The embodiments of FIGS. 1 and 5 show that, in the array substrate, the reflective layer and the second electrode are formed separately and are located in different layers. However, as a variation of the embodiments shown in FIGS. 1 and 5, the reflective layer and the second electrode in FIGS. 1 and 5 may also be formed in a unitary structure, that is, the second electrode itself functions as a reflective layer. In this way, the fabrication process of the array substrate can be simplified and the processes may be saved.

FIG. 6 shows a structural schematic view of an array substrate of a liquid crystal display panel of the reflective type 400 according to another exemplary embodiment of the present disclosure. As shown in FIG. 6, the array substrate 400 includes, in an order from bottom to top in FIG. 6, a base substrate 401, a second insulating layer 402, a reflective layer 404, a first insulating layer 405, and a second electrode 403, a third insulating layer 436 and a first electrode 406.
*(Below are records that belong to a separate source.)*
(** * drug-check: availability polling and notification fan-out

    A shallow embedding of [database.ts] (the subscriber registry on SQLite)
    and of [index.ts] (the availability client, the run orchestrator, the
    retry timer, the notification fan-out and the bot's commands), with the
    properties of the specification stated and proved over it.

    The registry is a finite map from [chat_id] to rows.  A function of
    [index.ts] is a program over the module's variables and the registry,
    with exceptions, which is suspended at each [await]; it is run against
    an environment that answers its requests and stands for the other tasks
    of the event loop.  The logger is kept as the sequence of levels logged,
    and a message as its variable parts.  The start-up code
    ([validateConfig], the cron registration) is not part of the model. *)

From Stdlib Require Import ZArith String Ascii List Bool Lia.
From stdpp Require Import base option list sorting gmap strings pretty.

Local Open Scope string_scope.
Local Open Scope list_scope.
Local Open Scope Z_scope.

(** ** JavaScript values

    The payloads that reach the program are parsed JSON.  Numbers are kept as
    integers: the program only ever tests them for truthiness. *)

#[warnings="-register-all"]
Inductive JsValue : Type :=
| JUndefined
| JNull
| JBool (b : bool)
| JNum (n : Z)
| JStr (s : string)
| JArr (items : list JsValue)
| JObj (fields : list (string * JsValue)).

(** [ToBoolean]: what [if (v)] and [v && ...] test. *)
Definition truthy (v : JsValue) : bool :=
  match v with
  | JUndefined | JNull => false
  | JBool b => b
  | JNum n => negb (n =? 0)
  | JStr s => negb (String.eqb s "")
  | JArr _ | JObj _ => true
  end.

Fixpoint assoc (name : string) (fields : list (string * JsValue)) : JsValue :=
  match fields with
  | [] => JUndefined
  | (k, v) :: rest => if String.eqb k name then v else assoc name rest
  end.

(** [v.name] for the property names the program reads ([success], [result],
    [message], [storeName], ...): own properties of a parsed object, and
    [undefined] on any other non-nullish value.  [None] is the [TypeError]
    of reading a property of [null] or [undefined]. *)
Definition member (v : JsValue) (name : string) : option JsValue :=
  match v with
  | JUndefined | JNull => None
  | JObj fields => Some (assoc name fields)
  | _ => Some JUndefined
  end.

(** [v === false] *)
Definition is_false (v : JsValue) : bool :=
  match v with JBool false => true | _ => false end.

Definition join (sep : string) (parts : list string) : string :=
  match parts with
  | [] => ""
  | p :: rest => fold_left (fun acc q => (acc +:+ sep +:+ q)) rest p
  end.

(** [String(v)], as a template literal does it. *)
Fixpoint ToString (v : JsValue) : string :=
  match v with
  | JUndefined => "undefined"
  | JNull => "null"
  | JBool true => "true"
  | JBool false => "false"
  | JNum n => pretty n
  | JStr s => s
  | JArr items =>
      join "," (map (fun x => match x with
                              | JUndefined | JNull => ""
                              | _ => ToString x
                              end) items)
  | JObj _ => "[object Object]"
  end.

(** [s.includes(sub)] *)
Definition includes (s sub : string) : bool :=
  match String.index 0 sub s with Some _ => true | None => false end.

(** [x || null] and [x || undefined] on an optional string: the empty string
    is falsy, so it goes the way of a missing value. *)
Definition or_missing (x : option string) : option string :=
  match x with
  | Some s => if String.eqb s "" then None else Some s
  | None => None
  end.

(** ** database.ts: the subscriber registry *)

Record Subscriber : Type := {
  chatId : Z;
  username : option string;
  firstName : option string;
  lastName : option string
}.

(** A row of [subscribers], keyed by [chat_id INTEGER PRIMARY KEY].  The
    column [subscribed_at] (and [timestamp] of the history table) take
    SQLite's clock by default and are read by no statement; they are left
    out. *)
Module DbRow.
Record t : Type := {
  username : option string;
  first_name : option string;
  last_name : option string;
  is_active : Z
}.
End DbRow.

Record Database : Type := {
  subscribers : gmap Z DbRow.t;
  subscription_history : list (Z * string)
}.

(** A scan of [subscribers] yields its rows in rowid order, and the rowid of
    a table with an [INTEGER PRIMARY KEY] is that key. *)
Definition rowid_le (a b : Z * DbRow.t) : Prop := a.1 ≤ b.1.

#[global] Instance rowid_le_dec (a b : Z * DbRow.t) : Decision (rowid_le a b) :=
  Z_le_dec a.1 b.1.

Definition scan (d : Database) : list (Z * DbRow.t) :=
  merge_sort rowid_le (map_to_list (subscribers d)).

Module statements.

(** [INSERT OR REPLACE INTO subscribers (...) VALUES (@chatId, @username,
    @firstName, @lastName, 1)] *)
Definition addSubscriber (chat_id : Z) (u f l : option string)
    (d : Database) : Database :=
  {| subscribers :=
       <[chat_id := {| DbRow.username := u; DbRow.first_name := f;
                       DbRow.last_name := l; DbRow.is_active := 1 |}]>
         (subscribers d);
     subscription_history := subscription_history d |}.

(** [UPDATE subscribers SET is_active = 0 WHERE chat_id = ?].  [changes] is
    SQLite's count of the rows the statement updated: every row its WHERE
    clause selects, whether or not the stored value differs. *)
Definition deactivateSubscriber (chat_id : Z) (d : Database)
    : Database * Z :=
  ({| subscribers :=
        alter (fun r => {| DbRow.username := DbRow.username r;
                           DbRow.first_name := DbRow.first_name r;
                           DbRow.last_name := DbRow.last_name r;
                           DbRow.is_active := 0 |}) chat_id (subscribers d);
      subscription_history := subscription_history d |},
   match subscribers d !! chat_id with Some _ => 1 | None => 0 end).

(** [SELECT chat_id, username, first_name, last_name FROM subscribers
    WHERE is_active = 1] *)
Definition getActiveSubscribers (d : Database) : list (Z * DbRow.t) :=
  filter (fun kr => DbRow.is_active kr.2 = 1) (scan d).

(** [SELECT is_active FROM subscribers WHERE chat_id = ?] *)
Definition checkSubscriber (chat_id : Z) (d : Database) : option Z :=
  DbRow.is_active <$> subscribers d !! chat_id.

(** [INSERT INTO subscription_history (chat_id, action) VALUES (?, ?)] *)
Definition logAction (chat_id : Z) (action : string) (d : Database)
    : Database :=
  {| subscribers := subscribers d;
     subscription_history := subscription_history d ++ [(chat_id, action)] |}.

End statements.

Definition addSubscriber (subscriber : Subscriber) (d : Database) : Database :=
  let d := statements.addSubscriber (chatId subscriber)
             (or_missing (username subscriber))
             (or_missing (firstName subscriber))
             (or_missing (lastName subscriber)) d in
  statements.logAction (chatId subscriber) "subscribe" d.

Definition removeSubscriber (chatId : Z) (d : Database) : Database * bool :=
  let '(d', changes) := statements.deactivateSubscriber chatId d in
  if 0 <? changes
  then (statements.logAction chatId "unsubscribe" d', true)
  else (d', false).

Definition getActiveSubscribers (d : Database) : list Subscriber :=
  map (fun row : Z * DbRow.t =>
         {| chatId := row.1;
            username := or_missing (DbRow.username row.2);
            firstName := or_missing (DbRow.first_name row.2);
            lastName := or_missing (DbRow.last_name row.2) |})
      (statements.getActiveSubscribers d).

(** [result?.is_active === 1] *)
Definition isSubscribed (chatId : Z) (d : Database) : bool :=
  match statements.checkSubscriber chatId d with
  | Some a => a =? 1
  | None => false
  end.

Record Statistics : Type := {
  active_count : nat;
  inactive_count : nat;
  total_count : nat
}.

Definition getStatistics (d : Database) : Statistics :=
  let rows := scan d in
  {| active_count :=
       length (filter (fun kr : Z * DbRow.t => DbRow.is_active kr.2 = 1) rows);
     inactive_count :=
       length (filter (fun kr : Z * DbRow.t => DbRow.is_active kr.2 = 0) rows);
     total_count := length rows |}.

(** ** index.ts: strings of the configuration *)

(** [s.split(sep)] for a one-character separator. *)
Fixpoint split (sep : ascii) (s : string) : list string :=
  match s with
  | EmptyString => [""]
  | String c s' =>
      let parts := split sep s' in
      if Ascii.eqb c sep then "" :: parts
      else match parts with
           | p :: ps => String c p :: ps
           | [] => [String c ""]
           end
  end.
In the embodiment shown in FIG. 6, the second insulating layer 402 is disposed on the planar base substrate 401, and an upper surface 402a thereof is formed in a concavo-convex shape. The reflective layer 404 on the second insulating layer 402 has a uniform thickness. Therefore, the reflective layer 404 is also in a concavo-convex shape that conforms to the concavo-convex shape of an upper surface 402a of the second insulating layer 402. The first insulating layer 405 is disposed above the reflective layer 404. A lower surface 405b of the first insulating layer 405 is in a concavo-convex shape that conforms to the concavo-convex shape of the reflective layer 404. An upper surface 405a of the first insulating layer 405 is formed as a planar surface. The second electrode 403 is deposited on the planar upper surface 405a of the first insulating layer 405 and has a uniform thickness. Therefore, the second electrode 403 extends in a plane parallel to the planar upper surface of the first insulating layer 405. The third insulating layer 436 is formed on the second electrode 403 and has a uniform thickness, and the upper and lower surfaces thereof are both planar surfaces. The first electrode 406 is a comb electrode and is formed on the planar upper surface 436a of the third insulating layer 436. Further, the first electrode 406 also extends on the upper surface of the first insulating layer 405 in a planar shape and is parallel to the second electrode 403. Other aspects of the array substrate of this embodiment are the same as those of the embodiment shown in FIG. 5, and details are not described herein again.

The method of manufacturing the array substrate of the embodiment is similar to the embodiment shown in FIG. 5, except that the second electrode 403 is disposed on the planar upper surface 405a of the first insulating layer 405, and is spaced apart from the reflective layer 404. Specifically, the second electrode 403 is disposed between the first electrode 406 and the first insulating layer 405, and the third insulating layer 436 is disposed between the second electrode 403 and the first electrode 406, and the second electrode 403 extends in a plane parallel to the planar surface of the first insulating layer 405. The upper and lower surfaces of the third insulating layer 436 are both planar surfaces, and the first electrode 406 is disposed on the upper surface of the third insulating layer 436. Other aspects of this embodiment are the same as those of the embodiment shown in FIG. 5, and details are not described herein again.

According to this embodiment, the first electrode 406 and the second electrode 403 are both disposed above the first insulating layer 405, and the first insulating layer 405 is disposed above the reflective layer 404 and serves to flatten the concave-convex shape of the reflective layer. Both the first electrode 406 and the second electrode 403 extend in a plane parallel to the planar upper surface 405a of the first insulating layer 405, and the first electrode 406 and the second electrode 403 are parallel to each other. Thus, the electric field between the first electrode 406 and the second electrode 403 is further prevented from being distorted. Therefore, the liquid crystal molecules in the liquid crystal display panel including the array substrate 400 are normally deflected, and the display panel may display the screen normally.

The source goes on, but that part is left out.